Assignment —
Task for the records below: count the lines that contain the word "From" and give only that number.

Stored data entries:
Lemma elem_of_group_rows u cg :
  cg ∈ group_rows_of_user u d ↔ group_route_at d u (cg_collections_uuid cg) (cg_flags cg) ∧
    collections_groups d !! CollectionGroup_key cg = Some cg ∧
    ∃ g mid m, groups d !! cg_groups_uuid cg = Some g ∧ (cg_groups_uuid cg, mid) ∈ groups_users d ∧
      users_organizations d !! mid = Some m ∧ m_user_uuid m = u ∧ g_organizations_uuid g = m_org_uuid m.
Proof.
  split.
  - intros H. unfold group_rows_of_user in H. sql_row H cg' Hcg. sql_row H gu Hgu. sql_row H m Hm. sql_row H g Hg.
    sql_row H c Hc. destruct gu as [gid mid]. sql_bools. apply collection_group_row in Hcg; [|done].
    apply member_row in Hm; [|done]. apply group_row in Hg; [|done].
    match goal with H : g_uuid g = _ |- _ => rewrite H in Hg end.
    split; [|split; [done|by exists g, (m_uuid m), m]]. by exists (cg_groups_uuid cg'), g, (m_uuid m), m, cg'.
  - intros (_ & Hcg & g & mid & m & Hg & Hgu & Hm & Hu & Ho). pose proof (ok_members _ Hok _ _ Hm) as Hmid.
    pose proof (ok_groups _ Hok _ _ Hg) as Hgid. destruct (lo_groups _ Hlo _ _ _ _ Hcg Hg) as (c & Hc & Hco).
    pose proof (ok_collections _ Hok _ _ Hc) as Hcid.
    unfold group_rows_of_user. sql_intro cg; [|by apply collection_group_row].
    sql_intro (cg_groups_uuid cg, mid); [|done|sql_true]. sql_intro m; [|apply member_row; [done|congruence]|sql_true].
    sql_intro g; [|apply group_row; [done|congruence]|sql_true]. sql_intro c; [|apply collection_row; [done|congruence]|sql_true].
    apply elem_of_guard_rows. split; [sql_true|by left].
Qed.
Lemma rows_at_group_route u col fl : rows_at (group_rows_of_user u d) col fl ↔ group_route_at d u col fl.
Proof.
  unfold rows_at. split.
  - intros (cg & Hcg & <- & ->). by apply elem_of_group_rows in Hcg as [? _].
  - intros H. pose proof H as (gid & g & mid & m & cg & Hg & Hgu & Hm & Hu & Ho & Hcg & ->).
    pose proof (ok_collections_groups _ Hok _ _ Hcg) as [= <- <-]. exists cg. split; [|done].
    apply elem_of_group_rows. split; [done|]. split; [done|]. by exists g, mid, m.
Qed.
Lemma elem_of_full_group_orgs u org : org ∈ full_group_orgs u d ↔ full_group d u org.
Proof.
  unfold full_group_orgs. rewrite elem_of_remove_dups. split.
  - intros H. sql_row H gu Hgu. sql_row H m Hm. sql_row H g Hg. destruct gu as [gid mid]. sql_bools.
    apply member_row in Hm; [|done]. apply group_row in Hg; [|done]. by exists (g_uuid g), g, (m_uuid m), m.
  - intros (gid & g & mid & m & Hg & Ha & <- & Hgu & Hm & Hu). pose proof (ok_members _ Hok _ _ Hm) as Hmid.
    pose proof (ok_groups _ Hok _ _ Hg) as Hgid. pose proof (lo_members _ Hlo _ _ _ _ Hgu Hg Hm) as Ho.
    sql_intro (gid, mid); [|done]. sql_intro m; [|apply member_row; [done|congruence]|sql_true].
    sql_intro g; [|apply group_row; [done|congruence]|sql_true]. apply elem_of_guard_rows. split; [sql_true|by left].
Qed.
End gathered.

---

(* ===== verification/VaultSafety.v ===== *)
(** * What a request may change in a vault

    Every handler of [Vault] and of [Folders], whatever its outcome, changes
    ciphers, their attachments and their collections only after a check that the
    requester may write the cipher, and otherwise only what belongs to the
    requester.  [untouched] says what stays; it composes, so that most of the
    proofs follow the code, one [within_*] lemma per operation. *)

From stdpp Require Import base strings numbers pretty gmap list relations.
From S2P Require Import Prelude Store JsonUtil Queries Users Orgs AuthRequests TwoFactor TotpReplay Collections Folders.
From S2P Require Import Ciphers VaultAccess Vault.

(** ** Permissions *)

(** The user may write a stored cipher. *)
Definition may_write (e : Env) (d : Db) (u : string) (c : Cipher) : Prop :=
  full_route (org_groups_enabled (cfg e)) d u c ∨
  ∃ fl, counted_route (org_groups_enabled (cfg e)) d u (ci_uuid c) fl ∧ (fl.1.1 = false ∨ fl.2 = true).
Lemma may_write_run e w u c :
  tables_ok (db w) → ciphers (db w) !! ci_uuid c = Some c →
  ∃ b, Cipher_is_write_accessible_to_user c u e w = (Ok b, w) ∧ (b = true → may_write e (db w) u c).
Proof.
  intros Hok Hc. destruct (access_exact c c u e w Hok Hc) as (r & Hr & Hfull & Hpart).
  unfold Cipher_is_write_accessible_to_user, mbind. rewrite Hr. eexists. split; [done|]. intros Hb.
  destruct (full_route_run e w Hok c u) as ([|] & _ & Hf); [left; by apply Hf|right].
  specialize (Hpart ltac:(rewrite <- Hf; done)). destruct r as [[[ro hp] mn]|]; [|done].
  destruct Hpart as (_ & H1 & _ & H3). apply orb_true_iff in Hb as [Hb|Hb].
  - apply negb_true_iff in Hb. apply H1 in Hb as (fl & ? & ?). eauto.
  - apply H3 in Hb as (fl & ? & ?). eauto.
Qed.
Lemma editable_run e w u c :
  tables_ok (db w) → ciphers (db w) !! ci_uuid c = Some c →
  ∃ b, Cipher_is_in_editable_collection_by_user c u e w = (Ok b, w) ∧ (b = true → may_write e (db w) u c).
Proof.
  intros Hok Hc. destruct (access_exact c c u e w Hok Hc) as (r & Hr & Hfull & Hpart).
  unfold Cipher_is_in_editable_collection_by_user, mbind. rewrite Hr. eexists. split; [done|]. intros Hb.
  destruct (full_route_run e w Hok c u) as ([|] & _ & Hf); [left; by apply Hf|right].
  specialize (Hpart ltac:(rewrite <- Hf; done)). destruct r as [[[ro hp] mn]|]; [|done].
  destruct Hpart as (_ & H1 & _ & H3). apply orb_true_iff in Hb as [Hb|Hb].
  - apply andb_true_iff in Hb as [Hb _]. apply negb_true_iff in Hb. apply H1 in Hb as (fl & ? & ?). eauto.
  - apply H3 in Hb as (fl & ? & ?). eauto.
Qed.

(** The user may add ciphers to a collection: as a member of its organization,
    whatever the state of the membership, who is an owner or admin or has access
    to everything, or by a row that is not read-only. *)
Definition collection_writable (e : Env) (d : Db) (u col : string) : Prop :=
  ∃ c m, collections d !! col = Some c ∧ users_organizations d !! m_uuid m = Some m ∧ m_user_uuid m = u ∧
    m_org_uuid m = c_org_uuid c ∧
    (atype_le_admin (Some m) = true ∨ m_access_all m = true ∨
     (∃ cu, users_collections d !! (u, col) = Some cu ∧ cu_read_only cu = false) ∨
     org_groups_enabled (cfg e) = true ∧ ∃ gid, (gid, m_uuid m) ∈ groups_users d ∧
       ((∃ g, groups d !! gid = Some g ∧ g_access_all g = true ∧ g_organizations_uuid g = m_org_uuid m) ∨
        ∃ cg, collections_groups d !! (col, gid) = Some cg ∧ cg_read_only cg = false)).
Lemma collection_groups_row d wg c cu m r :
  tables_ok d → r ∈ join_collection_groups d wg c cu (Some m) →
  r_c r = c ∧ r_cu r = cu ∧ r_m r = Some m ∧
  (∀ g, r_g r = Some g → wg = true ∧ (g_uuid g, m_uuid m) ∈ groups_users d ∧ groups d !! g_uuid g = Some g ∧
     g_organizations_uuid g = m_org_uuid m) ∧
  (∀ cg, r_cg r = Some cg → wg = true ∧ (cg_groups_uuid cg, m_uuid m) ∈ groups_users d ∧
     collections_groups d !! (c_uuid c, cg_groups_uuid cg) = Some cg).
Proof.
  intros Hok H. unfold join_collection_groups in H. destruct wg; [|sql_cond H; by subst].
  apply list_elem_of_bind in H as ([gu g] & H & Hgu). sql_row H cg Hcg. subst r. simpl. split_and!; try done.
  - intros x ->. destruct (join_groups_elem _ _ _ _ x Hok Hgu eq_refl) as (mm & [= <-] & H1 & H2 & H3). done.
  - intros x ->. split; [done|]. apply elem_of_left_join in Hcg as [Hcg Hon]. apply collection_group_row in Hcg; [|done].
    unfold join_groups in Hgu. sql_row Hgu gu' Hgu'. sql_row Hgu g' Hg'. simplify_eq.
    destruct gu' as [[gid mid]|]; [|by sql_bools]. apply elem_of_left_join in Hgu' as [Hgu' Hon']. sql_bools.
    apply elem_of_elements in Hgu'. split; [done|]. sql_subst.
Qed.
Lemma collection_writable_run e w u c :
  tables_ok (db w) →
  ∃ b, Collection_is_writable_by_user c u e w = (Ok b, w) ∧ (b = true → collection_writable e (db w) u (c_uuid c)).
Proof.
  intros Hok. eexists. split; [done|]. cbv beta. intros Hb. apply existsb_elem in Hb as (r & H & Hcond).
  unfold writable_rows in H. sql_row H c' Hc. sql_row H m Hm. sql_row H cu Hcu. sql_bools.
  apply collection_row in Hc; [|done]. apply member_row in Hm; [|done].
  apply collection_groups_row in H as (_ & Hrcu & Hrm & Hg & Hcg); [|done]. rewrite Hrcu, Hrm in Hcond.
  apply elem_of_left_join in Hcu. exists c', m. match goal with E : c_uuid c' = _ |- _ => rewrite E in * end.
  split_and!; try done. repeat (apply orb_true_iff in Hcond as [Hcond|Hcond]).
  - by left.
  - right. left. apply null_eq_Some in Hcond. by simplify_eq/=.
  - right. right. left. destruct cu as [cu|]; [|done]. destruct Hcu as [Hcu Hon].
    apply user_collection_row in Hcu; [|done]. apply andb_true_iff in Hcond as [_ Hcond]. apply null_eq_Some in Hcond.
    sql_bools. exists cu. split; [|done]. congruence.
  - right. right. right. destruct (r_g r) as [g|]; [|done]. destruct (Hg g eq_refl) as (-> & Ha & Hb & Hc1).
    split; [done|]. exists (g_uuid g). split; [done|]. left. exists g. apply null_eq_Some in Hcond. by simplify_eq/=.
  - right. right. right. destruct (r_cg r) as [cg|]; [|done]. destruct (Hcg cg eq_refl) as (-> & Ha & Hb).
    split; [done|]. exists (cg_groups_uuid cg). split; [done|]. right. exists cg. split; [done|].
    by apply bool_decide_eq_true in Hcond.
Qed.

Answer section —
3